- YOUR GOAL -
The entries below are to be repeated exactly as they stand.

- DATASET ENTRIES -
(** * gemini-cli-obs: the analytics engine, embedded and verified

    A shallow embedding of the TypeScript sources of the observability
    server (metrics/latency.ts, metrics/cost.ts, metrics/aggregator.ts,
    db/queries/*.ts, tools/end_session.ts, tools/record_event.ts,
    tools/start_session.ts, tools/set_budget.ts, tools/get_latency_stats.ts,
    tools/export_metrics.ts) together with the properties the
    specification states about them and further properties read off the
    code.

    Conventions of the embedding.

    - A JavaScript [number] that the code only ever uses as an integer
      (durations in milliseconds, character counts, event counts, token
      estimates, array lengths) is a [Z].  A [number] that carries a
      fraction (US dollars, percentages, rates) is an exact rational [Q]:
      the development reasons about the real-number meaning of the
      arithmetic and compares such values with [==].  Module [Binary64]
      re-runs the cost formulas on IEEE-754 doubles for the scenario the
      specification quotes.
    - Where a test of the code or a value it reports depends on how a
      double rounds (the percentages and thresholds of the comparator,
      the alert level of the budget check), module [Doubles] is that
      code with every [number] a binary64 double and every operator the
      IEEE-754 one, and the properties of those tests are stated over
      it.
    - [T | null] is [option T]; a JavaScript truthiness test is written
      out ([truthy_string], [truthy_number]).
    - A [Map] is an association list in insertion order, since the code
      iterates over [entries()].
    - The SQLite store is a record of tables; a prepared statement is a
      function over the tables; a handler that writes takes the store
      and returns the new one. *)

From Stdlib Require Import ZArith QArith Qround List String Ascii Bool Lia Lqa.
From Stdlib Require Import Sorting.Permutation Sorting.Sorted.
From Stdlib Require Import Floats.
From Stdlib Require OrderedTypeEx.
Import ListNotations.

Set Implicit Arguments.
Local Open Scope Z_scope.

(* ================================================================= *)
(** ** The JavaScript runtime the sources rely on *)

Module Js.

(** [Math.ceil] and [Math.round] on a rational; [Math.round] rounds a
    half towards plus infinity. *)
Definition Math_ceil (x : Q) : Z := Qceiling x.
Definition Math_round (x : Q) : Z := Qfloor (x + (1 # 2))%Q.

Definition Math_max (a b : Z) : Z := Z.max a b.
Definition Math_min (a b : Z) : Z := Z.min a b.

- ANSWER SECTION -
(** * gemini-cli-obs: the analytics engine, embedded and verified

    A shallow embedding of the TypeScript sources of the observability
    server (metrics/latency.ts, metrics/cost.ts, metrics/aggregator.ts,
    db/queries/*.ts, tools/end_session.ts, tools/record_event.ts,
    tools/start_session.ts, tools/set_budget.ts, tools/get_latency_stats.ts,
    tools/export_metrics.ts) together with the properties the
    specification states about them and further properties read off the
    code.

    Conventions of the embedding.

    - A JavaScript [number] that the code only ever uses as an integer
      (durations in milliseconds, character counts, event counts, token
      estimates, array lengths) is a [Z].  A [number] that carries a
      fraction (US dollars, percentages, rates) is an exact rational [Q]:
      the development reasons about the real-number meaning of the
      arithmetic and compares such values with [==].  Module [Binary64]
      re-runs the cost formulas on IEEE-754 doubles for the scenario the
      specification quotes.
    - Where a test of the code or a value it reports depends on how a
      double rounds (the percentages and thresholds of the comparator,
      the alert level of the budget check), module [Doubles] is that
      code with every [number] a binary64 double and every operator the
      IEEE-754 one, and the properties of those tests are stated over
      it.
    - [T | null] is [option T]; a JavaScript truthiness test is written
      out ([truthy_string], [truthy_number]).
    - A [Map] is an association list in insertion order, since the code
      iterates over [entries()].
    - The SQLite store is a record of tables; a prepared statement is a
      function over the tables; a handler that writes takes the store
      and returns the new one. *)

From Stdlib Require Import ZArith QArith Qround List String Ascii Bool Lia Lqa.
From Stdlib Require Import Sorting.Permutation Sorting.Sorted.
From Stdlib Require Import Floats.
From Stdlib Require OrderedTypeEx.
Import ListNotations.

Set Implicit Arguments.
Local Open Scope Z_scope.

(* ================================================================= *)
(** ** The JavaScript runtime the sources rely on *)

Module Js.

(** [Math.ceil] and [Math.round] on a rational; [Math.round] rounds a
    half towards plus infinity. *)
Definition Math_ceil (x : Q) : Z := Qceiling x.
Definition Math_round (x : Q) : Z := Qfloor (x + (1 # 2))%Q.

Definition Math_max (a b : Z) : Z := Z.max a b.
Definition Math_min (a b : Z) : Z := Z.min a b.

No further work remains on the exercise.